Top of Material for the task

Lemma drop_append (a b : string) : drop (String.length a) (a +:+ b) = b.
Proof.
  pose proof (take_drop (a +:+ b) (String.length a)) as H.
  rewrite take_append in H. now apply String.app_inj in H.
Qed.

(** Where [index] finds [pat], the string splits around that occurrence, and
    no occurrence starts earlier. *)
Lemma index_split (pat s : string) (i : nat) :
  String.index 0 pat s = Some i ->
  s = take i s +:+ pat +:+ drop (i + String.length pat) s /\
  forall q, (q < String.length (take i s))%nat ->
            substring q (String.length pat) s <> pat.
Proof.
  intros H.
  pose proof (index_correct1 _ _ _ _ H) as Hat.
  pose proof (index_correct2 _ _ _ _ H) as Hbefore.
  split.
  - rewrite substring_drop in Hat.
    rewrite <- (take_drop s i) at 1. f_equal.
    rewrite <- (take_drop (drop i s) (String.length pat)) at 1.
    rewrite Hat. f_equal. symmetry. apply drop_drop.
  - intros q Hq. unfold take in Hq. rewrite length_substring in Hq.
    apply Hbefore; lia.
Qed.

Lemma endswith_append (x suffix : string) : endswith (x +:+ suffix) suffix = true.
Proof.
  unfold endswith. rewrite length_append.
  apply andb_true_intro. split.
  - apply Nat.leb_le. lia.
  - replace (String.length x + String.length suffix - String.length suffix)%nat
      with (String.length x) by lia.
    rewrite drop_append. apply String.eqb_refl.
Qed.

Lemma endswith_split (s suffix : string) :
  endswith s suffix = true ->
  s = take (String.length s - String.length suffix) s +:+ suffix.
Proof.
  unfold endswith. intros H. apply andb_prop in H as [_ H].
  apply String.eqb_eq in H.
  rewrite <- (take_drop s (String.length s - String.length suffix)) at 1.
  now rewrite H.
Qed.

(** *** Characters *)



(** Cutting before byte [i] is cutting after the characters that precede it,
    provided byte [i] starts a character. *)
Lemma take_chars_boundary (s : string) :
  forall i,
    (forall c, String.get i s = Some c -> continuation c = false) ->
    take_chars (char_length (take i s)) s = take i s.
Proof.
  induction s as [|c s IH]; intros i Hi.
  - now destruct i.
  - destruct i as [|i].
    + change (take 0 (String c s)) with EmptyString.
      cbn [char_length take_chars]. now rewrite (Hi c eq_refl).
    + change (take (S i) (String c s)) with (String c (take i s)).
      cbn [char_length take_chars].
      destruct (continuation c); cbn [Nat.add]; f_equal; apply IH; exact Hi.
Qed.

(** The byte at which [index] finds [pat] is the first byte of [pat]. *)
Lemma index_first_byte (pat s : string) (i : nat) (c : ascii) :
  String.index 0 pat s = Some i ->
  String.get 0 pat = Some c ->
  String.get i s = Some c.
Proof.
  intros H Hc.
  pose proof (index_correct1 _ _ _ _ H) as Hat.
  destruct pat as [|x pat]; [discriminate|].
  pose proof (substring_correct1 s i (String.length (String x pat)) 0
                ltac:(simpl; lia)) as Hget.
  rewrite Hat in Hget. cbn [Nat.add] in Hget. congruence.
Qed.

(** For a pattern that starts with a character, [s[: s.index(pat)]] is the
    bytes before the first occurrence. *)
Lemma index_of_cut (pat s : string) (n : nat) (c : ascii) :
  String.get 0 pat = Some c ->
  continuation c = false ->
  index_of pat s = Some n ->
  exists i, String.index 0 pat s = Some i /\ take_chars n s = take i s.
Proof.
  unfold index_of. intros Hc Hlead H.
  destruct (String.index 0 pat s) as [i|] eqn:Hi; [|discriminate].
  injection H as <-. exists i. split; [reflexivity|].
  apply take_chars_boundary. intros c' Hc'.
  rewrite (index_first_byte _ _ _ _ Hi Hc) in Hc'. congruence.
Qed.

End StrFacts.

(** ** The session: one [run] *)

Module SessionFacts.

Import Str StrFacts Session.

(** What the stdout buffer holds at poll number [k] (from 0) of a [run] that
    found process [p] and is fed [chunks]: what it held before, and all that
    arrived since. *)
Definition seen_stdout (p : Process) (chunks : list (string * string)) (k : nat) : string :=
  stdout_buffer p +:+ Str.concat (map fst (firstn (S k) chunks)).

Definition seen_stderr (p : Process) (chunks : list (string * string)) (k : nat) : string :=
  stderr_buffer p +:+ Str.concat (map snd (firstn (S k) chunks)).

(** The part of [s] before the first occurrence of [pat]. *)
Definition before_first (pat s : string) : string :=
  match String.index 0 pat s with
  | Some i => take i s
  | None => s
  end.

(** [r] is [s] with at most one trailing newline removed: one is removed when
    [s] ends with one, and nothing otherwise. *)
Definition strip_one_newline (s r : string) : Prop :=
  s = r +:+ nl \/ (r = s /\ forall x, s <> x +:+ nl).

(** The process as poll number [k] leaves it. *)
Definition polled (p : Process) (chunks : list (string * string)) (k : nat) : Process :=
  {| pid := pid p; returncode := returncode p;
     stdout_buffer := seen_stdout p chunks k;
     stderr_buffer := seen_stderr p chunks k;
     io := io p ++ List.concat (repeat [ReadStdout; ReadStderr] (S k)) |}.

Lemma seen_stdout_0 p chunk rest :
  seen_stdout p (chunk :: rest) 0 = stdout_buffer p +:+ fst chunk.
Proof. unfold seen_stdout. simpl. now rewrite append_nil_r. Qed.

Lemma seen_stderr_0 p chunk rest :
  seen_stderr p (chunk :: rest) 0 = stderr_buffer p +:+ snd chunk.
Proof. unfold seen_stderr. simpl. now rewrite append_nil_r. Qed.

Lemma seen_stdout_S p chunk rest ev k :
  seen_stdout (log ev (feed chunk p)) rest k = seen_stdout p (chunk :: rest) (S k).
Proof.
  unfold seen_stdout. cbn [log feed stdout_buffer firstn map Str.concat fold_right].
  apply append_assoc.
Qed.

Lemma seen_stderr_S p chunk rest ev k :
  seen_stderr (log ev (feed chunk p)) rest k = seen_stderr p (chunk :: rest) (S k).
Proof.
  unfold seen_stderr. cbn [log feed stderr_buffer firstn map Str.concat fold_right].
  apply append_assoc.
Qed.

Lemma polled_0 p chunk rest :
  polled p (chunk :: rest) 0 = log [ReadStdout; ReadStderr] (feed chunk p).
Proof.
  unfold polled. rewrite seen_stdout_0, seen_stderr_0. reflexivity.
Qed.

Bottom of Material for the task

### Goal of the exercise
Your task is to return each line of the data above that contains the string "apply".

### Finished task
  rewrite take_append in H. now apply String.app_inj in H.
    rewrite Hat. f_equal. symmetry. apply drop_drop.
    apply Hbefore; lia.
  apply andb_true_intro. split.
  - apply Nat.leb_le. lia.
    rewrite drop_append. apply String.eqb_refl.
  unfold endswith. intros H. apply andb_prop in H as [_ H].
  apply String.eqb_eq in H.
      destruct (continuation c); cbn [Nat.add]; f_equal; apply IH; exact Hi.
  apply take_chars_boundary. intros c' Hc'.
  apply append_assoc.
  apply append_assoc.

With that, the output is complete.